Amazon has announced that it is cutting more than 18,000 jobs, nearly double the 10,000 that had previously been reported and marking the highest absolute number of layoffs of any tech company in the recent downturn.

On the same day Amazon announced layoffs, Salesforce said it was axing about 10% of its staff — a figure that easily amounts to thousands of workers — and video-sharing platform Vimeo said it was cutting 11% of its workforce. The following day, digital fashion platform Stitch Fix said it planned to cut 20% of its salaried staff, after having cut 15% of its salaried staff last year.

The continued fallout in the industry comes as tech firms grapple with a seemingly perfect storm of factors. After initially seeing a boom in demand for digital services amid the onset of the pandemic, many companies aggressively hired. Then came a whiplash in demand as Covid-19 restrictions receded and people returned to their offline lives. Rising interest rates also dried up the easy money tech companies relied on to fuel big bets on future innovations, and cut into their sky-high valuations.

Heading into 2023, recession fears and economic uncertainties are still weighing heavily on consumers and policymakers’ minds, and interest rate hikes are expected to continue. Beyond that, the growing number of layoffs may also give certain tech companies some cover to take more severe steps to trim costs now than they may have otherwise done.

It’s not just tech: Goldman Sachs will lay off as many as 3,200 employees this week as an uncertain economic and market climate pushes the bank to hunt for cost savings, according to a person familiar with the matter.

More than a third of the job cuts are expected to be from the firm’s trading and banking units, the person said. Like its Wall Street rivals, Goldman Sachs has been hit by a slump in global dealmaking activity as fewer companies merge or seek to raise capital, reports my colleague Julia Horowitz.

US consumers increased their borrowing by $28 billion in November

Americans may still be spending money, but they’re borrowing to do it. Borrowing rose by nearly $28 billion, according to Federal Reserve data released Monday.

That extends a historic stretch of reliance on debt during a year with soaring inflation, reports my colleague Alicia Wallace.

Economists were expecting a $25 billion monthly increase, according to consensus estimates on Refinitiv.

Outstanding consumer credit — which includes mostly credit cards, auto loans and student loans — grew at a seasonally adjusted annual rate of 7.1%, according to the report. Revolving credit, which includes mostly credit cards, grew by 16.9%.

It’s the largest jump in revolving credit seen in three months and the fifth-largest monthly increase in Fed record-keeping that goes back nearly 55 years.

“I think we can attribute a lot of that [revolving debt increases] to holiday shopping,” said Ted Rossman, senior industry analyst with Bankrate and Creditcards.com. “Of course inflation, no doubt, plays a role, but it seems to be accelerating once again after slowing a bit in the late summer, early fall.”
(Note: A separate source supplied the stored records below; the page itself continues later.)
(** Characters other than quote and backslash, or a backslash and a character,
    up to and including the closing quote; and the rest. *)
Fixpoint scan_quoted (s : jstr) : option (jstr * jstr) :=
  match s with
  | [] => None
  | c :: s1 =>
      if c =? 34 then Some ([c], s1)
      else if c =? 92 then
        match s1 with
        | x :: s2 => if line_terminator x then None
                     else '(t, rest) ← scan_quoted s2; Some (c :: x :: t, rest)
        | [] => None
        end
      else '(t, rest) ← scan_quoted s1; Some (c :: t, rest)
  end.

Definition scan_string_literal (s : jstr) : option (jstr * jstr) :=
  s ← strip [34] s; '(t, rest) ← scan_quoted s; Some (34 :: t, rest).

(** ** Reading conditions *)
Definition TIME_FUNC_RANGES (f : time_function) : Z * Z :=
  match f with
  | T_hour => (0, 23)
  | T_minute => (0, 59)
  | T_weekday => (0, 6)
  | T_month => (1, 12)
  | T_day => (1, 31)
  end.

Definition isTimeValueInRange (timeFunc : time_function) (text : jstr) : bool :=
  if negb (numeric_literal text) then false else
  let value := to_number text in
  if negb (is_integer value) then false else
  let '(min, max) := TIME_FUNC_RANGES timeFunc in
  n_leb (n_of_Z min) value && n_leb value (n_of_Z max).

Definition match_time_range (expr : jstr) : option (time_function * jstr * jstr * jstr) :=
  match scan_time_range expr with
  | Some (f, zone, a, b, []) => Some (f, zone, a, b)
  | _ =>
      s ← strip (js "(") expr;
      match scan_time_range s with
      | Some (f, zone, a, b, rest) =>
          if bool_decide (rest = js ")") then Some (f, zone, a, b) else None
      | None => None
      end
  end.

Definition tryParseTimeCondition (expr : jstr) : option time_cond :=
  match match_time_range expr with
  | Some (f, zone, a, b) =>
      if isTimeValueInRange f a && isTimeValueInRange f b
      then Some (TimeCond f zone MATCH_RANGE [] a b) else None
  | None =>
      match scan_time_scalar expr with
      | Some (f, zone, mode, v) =>
          if isTimeValueInRange f v then Some (TimeCond f zone mode v [] []) else None
      | None => None
      end
  end.

(** [JSON.parse(text) as string] for the text of a string literal: throws when
    an escape is not one of JSON's. *)
Definition parse_json_string (text : jstr) : outcome jstr :=
  match json_parse text with
  | Some v => Ok (js_to_string v)
  | None => Err (OtherError (js "SyntaxError"))
  end.

(** The value a literal denotes; [None] when it is [null] or not JSON. *)
Definition parseExprLiteral (raw : jstr) : option jsval :=
  let text := trim raw in
  if bool_decide (text = js "true") || bool_decide (text = js "false") then Some (J_str text)
  else if numeric_literal text then Some (J_str text)
  else match json_parse text with
       | Some J_null | None => None
       | Some v => Some v
       end.

Definition match_exists (expr : jstr) : option param_cond :=
  match scan_argument (js "header") expr with
  | Some (path, rest) =>
      if bool_decide (rest = js " != " ++ [34; 34])
      then Some (ParamCond Src_header path MATCH_EXISTS []) else None
  | None =>
      match scan_argument (js "param") expr with
      | Some (path, rest) =>
          if bool_decide (rest = js " != nil")
          then Some (ParamCond Src_param path MATCH_EXISTS []) else None
      | None => None
      end
  end.

(** [has(source(path), literal)]: the path and the literal's text. *)
Definition match_has (source : rule_source) (expr : jstr) : option (jstr * jstr) :=
  s ← strip (js "has(") expr;
  '(path, s) ← scan_argument (source_text source) s;
  s ← strip (js ", ") s;
  '(text, s) ← scan_string_literal s;
  if bool_decide (s = js ")") then Some (path, text) else None.

(** [param(path) != nil && ...]: the path and what follows. *)
Definition match_present (expr : jstr) : option (jstr * jstr) :=
  '(path, s) ← scan_argument (js "param") expr;
  s ← strip (js " != nil && ") s;
  Some (path, s).

(** [param(path) (>|>=|<|<=) number] *)
Definition match_compare (expr : jstr) : option (jstr * jstr * jstr) :=
  '(path, s) ← scan_argument (js "param") expr;
  '(mode, s) ← match strip (js " > ") s with
               | Some s => Some (MATCH_GT, s)
               | None =>
                   match strip (js " >= ") s with
                   | Some s => Some (MATCH_GTE, s)
                   | None =>
                       match strip (js " < ") s with
                       | Some s => Some (MATCH_LT, s)
                       | None => (fun s => (MATCH_LTE, s)) <$> strip (js " <= ") s
                       end
                   end
               end;
  '(v, s) ← scan_number_class s;
  match s with [] => Some (path, mode, v) | _ => None end.

(** [(param|header)(path) == (.+)] *)
Definition match_equal (expr : jstr) : option (rule_source * jstr * jstr) :=
  '(source, path, s) ←
    match scan_argument (js "param") expr with
    | Some (path, s) => Some (Src_param, path, s)
    | None => (fun '(path, s) => (Src_header, path, s)) <$> scan_argument (js "header") expr
    end;
  s ← strip (js " == ") s;
  match s with
  | [] => None
  | _ => if forallb (fun c => negb (line_terminator c)) s then Some (source, path, s) else None
  end.

Definition parse_equal (expr : jstr) : option param_cond :=
  match match_equal expr with
  | Some (source, path, text) =>
      (fun v => ParamCond source path MATCH_EQ (js_to_string v)) <$> parseExprLiteral text
  | None => None
  end.

(** The two forms that start with [param(path) != nil && ], for one path. *)
Definition match_present_has (expr : jstr) : option (jstr * jstr) :=
  '(p, s) ← match_present expr;
  '(path, text) ← match_has Src_param s;
  if bool_decide (p = path) then Some (path, text) else None.

Definition match_present_compare (expr : jstr) : option param_cond :=
  '(p, s) ← match_present expr;
  '(path, mode, v) ← match_compare s;
  if bool_decide (p = path) then Some (ParamCond Src_param path mode v) else None.

Definition tryParseRequestCondition (expr : jstr) : outcome (option request_condition) :=
  match tryParseTimeCondition expr with
  | Some tc => Ok (Some (RC_time tc))
  | None =>
      match match_exists expr with
      | Some c => Ok (Some (RC_param c))
      | None =>
          match match_has Src_header expr with
          | Some (path, text) =>
              let* value := parse_json_string text in
              Ok (Some (RC_param (ParamCond Src_header path MATCH_CONTAINS value)))
          | None =>
              match match_present_has expr with
              | Some (path, text) =>
                  let* value := parse_json_string text in
                  Ok (Some (RC_param (ParamCond Src_param path MATCH_CONTAINS value)))
              | None =>
                  match match_present_compare expr with
                  | Some c => Ok (Some (RC_param c))
                  | None => Ok (RC_param <$> parse_equal expr)
                  end
              end
          end
      end
  end.

Definition tryParseTimeRangePair (lower upper : jstr) : option request_condition :=
  match tryParseTimeCondition lower, tryParseTimeCondition upper with
  | Some ta, Some tb =>
      if bool_decide (tq_timeFunc ta = tq_timeFunc tb)
         && bool_decide (tq_timezone ta = tq_timezone tb)
         && bool_decide (tq_mode ta = MATCH_GTE) && bool_decide (tq_mode tb = MATCH_LT)
      then Some (RC_time (TimeCond (tq_timeFunc ta) (tq_timezone ta) MATCH_RANGE []
                            (tq_value ta) (tq_value tb)))
      else None
  | _, _ => None
  end.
The increases seen in outstanding credit outpaces the amount people are bringing in: Average hourly earnings were up 4.8% annually during November, according to the latest data from the Bureau of Labor Statistics.

“It’s really revolving credit, mostly credit card debt, that’s carrying the day right now,” Rossman said. “A lot of that would be on essentials, some of it on discretionary stuff as well; but with the average credit card rate approaching 20%, it’s a tough time to be growing your balance.”